Collected data entries
(** * SimpleCDRipper: the TOC parser, the disc fingerprint, the lookup
      client and the rip/encode pipeline of [SimpleCDRipperGUI.py]

    The development is a shallow embedding of the non-GUI logic of
    [SimpleCDRipperGUI.py].  Python values are modelled as follows.

    - [str] is [string]; a character is a code point below 256 (Latin-1),
      so that [str.isspace], [str.isalnum] and [str.lower] are the exact
      restrictions of the Python predicates to that range.
    - [int] is [Z] (unbounded); [int(s)] is [Py.int], [str(n)] is [Py.str].
      CPython's optional limit on the number of digits of a conversion
      ([sys.set_int_max_str_digits]) is taken to be disabled.
    - [float] is IEEE-754 binary64, through the Standard Library's
      [SpecFloat] specification with precision 53 and maximal exponent 1024.
    - Qt signals, filesystem calls and process launches are recorded, in
      program order, in a list of events; the results of external programs
      and of the HTTP request, and what the system answers to
      [os.makedirs] and [QPixmap.save] where the known directories and
      files do not decide, are inputs of the model. *)

From Stdlib Require Import String Ascii List ZArith NArith Lia Bool.
From Stdlib Require Import DecimalString DecimalZ SpecFloat Sorted.
Import ListNotations.
Open Scope string_scope.
Open Scope Z_scope.

(** In this file [++] appends strings; lists are appended with [+++]. *)
Notation "l +++ r" := (List.app l r) (at level 60, right associativity).

(** ** Python built-ins used by the program *)

Module Py.

Definition ord (c : ascii) : N := N_of_ascii c.

Definition in_range (lo hi : N) (c : ascii) : bool :=
  ((lo <=? ord c) && (ord c <=? hi))%N.

(** [str.isspace] on one character: TAB..CR, FS..US, SPACE, NEL, NBSP. *)
Definition isspace (c : ascii) : bool :=
  in_range 9 13 c || in_range 28 32 c || in_range 133 133 c
  || in_range 160 160 c.

(** Characters at which [str.splitlines] breaks a line:
    LF, VT, FF, CR, FS, GS, RS, NEL ("\r\n" counts as one break). *)
Definition is_linebreak (c : ascii) : bool :=
  in_range 10 13 c || in_range 28 30 c || in_range 133 133 c.

Definition isdecimal (c : ascii) : bool := in_range 48 57 c.

Definition isupper_ascii (c : ascii) : bool := in_range 65 90 c.
Definition islower_ascii (c : ascii) : bool := in_range 97 122 c.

• [Exercise details] Set down only the lines running from the line with "- [float] is" to the end of the entries above, both included, exactly as they stand.

• [Solution]
    - [float] is IEEE-754 binary64, through the Standard Library's
      [SpecFloat] specification with precision 53 and maximal exponent 1024.
    - Qt signals, filesystem calls and process launches are recorded, in
      program order, in a list of events; the results of external programs
      and of the HTTP request, and what the system answers to
      [os.makedirs] and [QPixmap.save] where the known directories and
      files do not decide, are inputs of the model. *)

From Stdlib Require Import String Ascii List ZArith NArith Lia Bool.
From Stdlib Require Import DecimalString DecimalZ SpecFloat Sorted.
Import ListNotations.
Open Scope string_scope.
Open Scope Z_scope.

(** In this file [++] appends strings; lists are appended with [+++]. *)
Notation "l +++ r" := (List.app l r) (at level 60, right associativity).

(** ** Python built-ins used by the program *)

Module Py.

Definition ord (c : ascii) : N := N_of_ascii c.

Definition in_range (lo hi : N) (c : ascii) : bool :=
  ((lo <=? ord c) && (ord c <=? hi))%N.

(** [str.isspace] on one character: TAB..CR, FS..US, SPACE, NEL, NBSP. *)
Definition isspace (c : ascii) : bool :=
  in_range 9 13 c || in_range 28 32 c || in_range 133 133 c
  || in_range 160 160 c.

(** Characters at which [str.splitlines] breaks a line:
    LF, VT, FF, CR, FS, GS, RS, NEL ("\r\n" counts as one break). *)
Definition is_linebreak (c : ascii) : bool :=
  in_range 10 13 c || in_range 28 30 c || in_range 133 133 c.

Definition isdecimal (c : ascii) : bool := in_range 48 57 c.

Definition isupper_ascii (c : ascii) : bool := in_range 65 90 c.
Definition islower_ascii (c : ascii) : bool := in_range 97 122 c.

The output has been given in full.